(** The table an entry loads into when its load succeeds
    (ingestion.py): the columns come from the first line of the file. *)
Definition entry_table (content : string) (column_types : option (list string)) : table :=
  Table (column_defs
           (map sanitize (Str.split ","%char (Str.strip (Csv.first_line content))))
           column_types)
        (Csv.read_rows content).

Definition stock_then_empty : node :=
  Dir [("data",
        Dir [("east", Dir [("stock.csv", File "sku,on hand
A-1,10
")]);
             ("west", Dir [("stock.csv", File ""); ("notes.txt", File "n/a")])])].


Definition upper_case_entry : node :=
  Dir [("data", Dir [("Stock.CSV", File "sku,on hand
A-1,10
");
                     ("readme.md", File "stock counts")])].


(** ** Text as the sink compares it *)

(** The sink's [=] on VARCHAR values pads the shorter text with blanks
    and follows the collation of the database.  Two values whose
    [compared_text] differs are unequal under the binary collations and
    under the case-insensitive, accent-sensitive ones a database has by
    default: blanks at the end are left out and ASCII letters are folded
    to lower case. *)
Definition compared_text (s : string) : string :=
  Str.lower
    (Str.of_chars
       (rev (Str.drop_while (fun c => Ascii.eqb c " "%char) (rev (Str.chars s))))).


(** * Properties *)

(** ** Connection scope *)

(** C9. A scope opened with autocommit disabled issues its commit exactly
    when the body returns normally: after a normal return the commit
    counter is one above the body's and the committed contents are the
    body's working contents, after an exception the counter and the
    committed contents are the body's and the exception propagates; the
    cursor and the connection are closed either way. *)
Theorem get_db_connection_commits_iff_body_ok :
  forall (A : Type) (body : M A) (w : world),
    let rb := fst (body (snd (connect false w))) in
    let wb := snd (body (snd (connect false w))) in
    let r' := fst (get_db_connection false body w) in
    let w' := snd (get_db_connection false body w) in
    match rb with
    | Ok _ => commits w' = S (commits wb) /\ durable w' = working wb /\ r' = Ok tt
    | Raise e => commits w' = commits wb /\ durable w' = durable wb /\ r' = Raise e
    end
    /\ cursor_closed w' = true /\ conn_closed w' = true.
Proof.
  intros A body w. cbv zeta.
  unfold get_db_connection, try_finally, mbind, M_bind. simpl.
  destruct (body _) as [[a | e] wb]; simpl; repeat split; reflexivity.
Qed.

(** ** Table provisioning *)

(** C1, as stated, fails: two columns against one type is accepted, the
    table is dropped and created with the first column only. *)
Lemma ensure_table_mismatch_is_truncated :
  length ["a"; "b"] <> length ["INT NULL"]
  /\ fst (ensure_table "t" ["a"; "b"] (Some ["INT NULL"]) empty_world) = Ok tt
  /\ working (snd (ensure_table "t" ["a"; "b"] (Some ["INT NULL"]) empty_world)) !! "t"
     = Some (Table [("a", "INT NULL")] []).
Proof. split; [discriminate | split; vm_compute; reflexivity]. Qed.

Lemma exec_create_after_drop t defs (d : db) :
  defs <> [] -> NoDup (map fst defs) ->
  exec (CreateTable t defs) (delete t d) = inr (<[t := Table defs []]> d).
Proof.
  intros Hne Hnd. unfold exec. rewrite lookup_delete_eq.
  destruct defs as [| x defs']; [congruence |].
  unfold distinct. rewrite bool_decide_eq_true_2 by assumption.
  f_equal. apply insert_delete_eq.
Qed.

(** C1, amended. [ensure_table] makes no length check: with lists of
    different lengths it pairs them positionally up to the shorter one,
    and when that prefix is not empty and names no column twice the call
    succeeds and leaves a fresh empty table with exactly those columns. *)
Theorem ensure_table_zips_to_shorter :
  forall (t : string) (cols tys : list string) (w : world),
    length cols <> length tys ->
    combine cols tys <> [] ->
    NoDup (map fst (combine cols tys)) ->
    fst (ensure_table t cols (Some tys) w) = Ok tt
    /\ working (snd (ensure_table t cols (Some tys) w))
       = <[t := Table (combine cols tys) []]> (working w)
    /\ length (combine cols tys) = Nat.min (length cols) (length tys).
Proof.
  intros t cols tys w _ Hne Hnd.
  unfold ensure_table, mbind, M_bind, logging, execute. cbn -[exec].
  change (exec (DropTableIfExists t) (working w)) with (@inr sink_error _ (delete t (working w))).
  cbn -[exec].
  rewrite (exec_create_after_drop t _ _ Hne Hnd). cbn.
  repeat split. apply length_combine.
Qed.

Lemma ensure_table_zips_to_shorter_witness :
  fst (ensure_table "t" ["a"; "b"] (Some ["INT NULL"]) empty_world) = Ok tt
  /\ working (snd (ensure_table "t" ["a"; "b"] (Some ["INT NULL"]) empty_world))
     = <[ "t" := Table (combine ["a"; "b"] ["INT NULL"]) []]> (working empty_world)
  /\ length (combine ["a"; "b"] ["INT NULL"]) = Nat.min (length ["a"; "b"]) (length ["INT NULL"]).
Proof.
  apply (ensure_table_zips_to_shorter "t" ["a"; "b"] ["INT NULL"] empty_world).
  - simpl. lia.
  - simpl. discriminate.
  - simpl. apply NoDup_cons; split; [apply not_elem_of_nil | apply NoDup_nil; exact I].
Defined.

══════════════════════════════

▸ What you have to do
Above are the records. Copy the lines beginning at the one that has "(** ** Connection scope *)" and ending with the one that has "cursor and the", unchanged.

▸ Answer to the exercise
(** ** Connection scope *)

(** C9. A scope opened with autocommit disabled issues its commit exactly
    when the body returns normally: after a normal return the commit
    counter is one above the body's and the committed contents are the
    body's working contents, after an exception the counter and the
    committed contents are the body's and the exception propagates; the
    cursor and the connection are closed either way. *)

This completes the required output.